ON DEATH AND DYING
Thank you for this opportunity to create dialogue on this issue of death [see Mandala September, December and February issues]. I was really shocked at the harsh, judgmental language in the letter from Rubi. I have to think carefully not to fall into that same trap. For when we are “in the Dharma,” my understanding is that we watch ourselves, our thoughts, our language so as not to fall into negativity. Rubi’s letter was negative, although I read in it the sorrow and grief of someone strongly striving in the Dharma.
Rubi failed to realize that no one associated with Mandala would be “insensitive, shallow or disrespectful.” Even in his grief and sadness in seeing the photo of someone he cared for, I feel he missed the lesson. For what is more important in one’s life, as a Buddhist, than to receive a visit from a lama at one’s deathbed? Isn’t everything we do oriented toward making that last breath meaningful and in preparation for our next return? How many of us will be so fortunate to have Lama Zopa Rinpoche give us six hours of puja on our death bed?

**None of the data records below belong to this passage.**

(** ** Repeated calls on one truck *)

Fixpoint run_times (k : nat) (tr : Truck.t) (stations : list Station.t)
    (curr_idx : nat) (g : Gen) : Res (Truck.t * list Station.t * nat * Gen) :=
  match k with
  | O => Ok (tr, stations, curr_idx, g)
  | S k' =>
      let* (tr1, sts1, idx1, g1) := Truck.run tr stations curr_idx g in
      run_times k' tr1 sts1 idx1 g1
  end.

(** ** The mining durations a random source yields *)

Definition duration (g : Gen) (k : nat) : Z :=
  fst (rmt (mkGen (raw g) (pos g + k))).

Definition same_durations (g1 g2 : Gen) : Prop :=
  forall k, duration g1 k = duration g2 k.

(** Two outcomes that agree on everything but the engine, the engines left
    yielding the same durations. *)
Definition same_outcome {A : Type} (r1 r2 : Res (A * Gen)) : Prop :=
  match r1, r2 with
  | Ok (a1, g1), Ok (a2, g2) => a1 = a2 /\ same_durations g1 g2
  | Raise e1, Raise e2 => e1 = e2
  | _, _ => False
  end.

(** ** Sample runs *)

(** A source whose every draw is one hour. *)
Definition hourly : Gen := mkGen (fun _ => 0) 0.

(** The snapshot [k] steps into a run. *)
Definition snapshot_at (k : nat) (num_trucks num_stations : nat) (d : bool)
    (g : Gen) : Snapshot :=
  match steps k (start num_trucks num_stations d g) with
  | Ok c => c
  | Raise _ => start num_trucks num_stations d g
  end.

(** Three trucks and two stations, all trucks mining one hour: in tick 18
    all three arrive; here the first two have been assigned. *)
Definition two_assigned : Snapshot := snapshot_at (17 * 4 + 2) 3 2 true hourly.

(** Two trucks and one station: in tick 18 the first truck has been assigned
    the empty station and the second is about to arrive. *)
Definition second_arrives : Snapshot := snapshot_at (17 * 3 + 1) 2 1 true hourly.

(** The same run at the start of tick 19: the first truck unloads. *)
Definition first_unloads : Snapshot := snapshot_at (18 * 3) 2 1 true hourly.

(** ** Quantities of the invariant *)

(** Ticks a truck still occupies its station for, counted at the end of the
    current tick: for a truck that has moved in this tick, and for one that
    has not. *)
Definition rank_moved (s : nat) (tr : Truck.t) : Z :=
  match Truck.state tr with
  | Waiting => if (Truck.station_idx tr =? s)%nat then Truck.timer tr + 1 else 0
  | Unloading => if (Truck.station_idx tr =? s)%nat then 1 else 0
  | _ => 0
  end.

Definition rank_pending (s : nat) (tr : Truck.t) : Z :=
  match Truck.state tr with
  | Waiting => if (Truck.station_idx tr =? s)%nat then Truck.timer tr else 0
  | _ => 0
  end.

Fixpoint occ (v : Z) (l : list Z) : nat :=
  match l with
  | [] => O
  | x :: rest => ((if (x =? v)%Z then 1 else 0) + occ v rest)%nat
  end.

Definition ranks (s : nat) (mv pd : list Truck.t) : list Z :=
  map (rank_moved s) mv ++ map (rank_pending s) pd.

(** Trucks of a list about to unload at station [s]. *)
Fixpoint unloading_at (s : nat) (l : list Truck.t) : Z :=
  match l with
  | [] => 0
  | tr :: rest =>
      (match Truck.state tr with
       | Unloading => if (Truck.station_idx tr =? s)%nat then 1 else 0
       | _ => 0
       end) + unloading_at s rest
  end.

Fixpoint sumZ (l : list Z) : Z :=
  match l with
  | [] => 0
  | x :: rest => x + sumZ rest
  end.

Definition unloads_of (tr : Truck.t) : Z :=
  ledger FUnloading (Truck.total_time tr).

(** Least number of calls since the truck last left the Unloading state (or
    since a fictitious departure six ticks before the start). *)
Definition progress (tr : Truck.t) : Z :=
  match Truck.state tr with
  | TravelMining => Z.max 0 (TRAVEL_TIME - Truck.timer tr)
  | Mining => TRAVEL_TIME + Z.max 0 (ONE_HOUR - Truck.timer tr)
  | TravelStation =>
      TRAVEL_TIME + ONE_HOUR + Z.max 0 (TRAVEL_TIME - Truck.timer tr)
  | Waiting | Unloading => TRAVEL_TIME + ONE_HOUR + TRAVEL_TIME
  end.

(** Shortest full cycle: mine one hour, travel, unload one tick, travel. *)
Definition MIN_CYCLE : Z := ONE_HOUR + TRAVEL_TIME + 1 + TRAVEL_TIME.

(** A truck that [Truck::run] has been called on [calls] times. *)
Record truck_ok (m : nat) (calls : Z) (tr : Truck.t) : Prop := {
  ok_station : (Truck.station_idx tr < m)%nat;
  ok_timer : 0 <= Truck.timer tr < 65536;
  ok_timer_pos : Truck.state tr <> Unloading -> 1 <= Truck.timer tr;
  ok_total : 0 <= Truck.total_time tr < 2 ^ 64;
  ok_sum : ledger_sum (Truck.total_time tr) = calls;
  ok_cycle : MIN_CYCLE * unloads_of tr + progress tr <= calls + TRAVEL_TIME
}.
Arguments ok_station {m calls tr} _.
Arguments ok_timer {m calls tr} _.
Arguments ok_timer_pos {m calls tr} _ _.
Arguments ok_total {m calls tr} _.
Arguments ok_sum {m calls tr} _.
Arguments ok_cycle {m calls tr} _.

(** The queues read from the cursor onwards, cyclically, are some [k]s
    followed by [k + 1]s. *)
Definition cyclic_steps (qs : list Z) (idx : nat) : Prop :=
  exists (k : Z) (a b : nat),
    (1 <= a)%nat /\ 0 <= k /\
    drop idx qs ++ take idx qs = replicate a k ++ replicate b (k + 1).

Definition round_robin (stations : list Station.t) (idx : nat) : Prop :=
  cyclic_steps (map Station.queue stations) idx.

Furthermore, seeing the photo of Jan with her caregiver [in September] made the death photo [in December] even more meaningful and precious, for although her smile and light was gone, we see she was protected and blessed on her journey with prayers. While I see myself as one of the worst Buddhist practitioners, I practice not only to make my life meaningful, but to be prepared for my death. For what I have seen and read of all great practitioners their deaths are a reflection of their lives. So your first article and photo told those of us who never knew Jan that she lived a good life as a practicing Buddhist.
Finally, I have seen photos of people who have died published by their families in other religions, specifically by black families. Finally, Massimo and Nancy, your responses to Rubi show also the nature of your practice in kindness and compassion – and I would hope to have been so wise.
Your sister in the Dharma,
Skywalker Payne, Des Moines, IA
I was surprised to see the very intimate photo of the woman in her death in the last issue. I just assumed that she had expressed the wish to have her photo printed like this, which I understood from a dharmic point of view. So therefore it was very upsetting to read the letter from the friend saying it was not the wish of the family to have the photo printed. What kind of Dharma editing is going on here? Yes, death is part of life, but so is making love – also seen as a private act.
I have death photos of my dear ones, but not particularly for publication. For lamas, etc., it is another matter if they wish it for our understanding. By the way, I am a Buddhist, but according to Jewish custom it is particularly bad form to show the dead in this way, because they cannot see back, and it is considered very unkind.
Eileen Weintraub, Seattle, WA
First, thanks for the new-look Mandala. I am happy to have an in-house publication back. Regarding pictures of dead people – I have no problem with it; I believe it is a good thing to do. To de-mythologize death can only be useful. And as Massimo Corona said, that is not the person anyway. But because there are obviously sensitivities in this area, perhaps it is good to have the permission of the person and/or their family to avoid the hurt expressed by Rubi Lowy in his letter.
Ven. Thubten Yeshe, Queensland, Australia
The death talk [in the December issue] is really important! It shows up one of those gaps between Buddhist belief and ‘everyday’ belief, which are usually hidden because there are no triggers to point to them. Yes, I was mildly shocked the first moment I set eyes on the picture [in the September issue] and realized that it was a dead person! But the next moment, the remembrance of the death meditation got me thinking about how that will be me, sooner or later. And a little voice reminded me about behaving well, trying to do practice, etc., etc. I’m sure that many other readers had a similar response. The point is, Mandala is a Buddhist magazine, that nun had taken refuge in Buddhism with the highest degree of commitment (being ordained), so the reporting of her passing had to be treated in a way that would be beneficial to readers/students of Buddhism – she would have wanted that, I’m sure, and would have been happy that her passing had been such a lesson for so many students. It’s difficult, yes, because a friend who was grieving was hurt, but surely if he thought about what was important in the life of his deceased friend, he would feel a bit more tolerance for the spiritual path and beliefs his friend had chosen.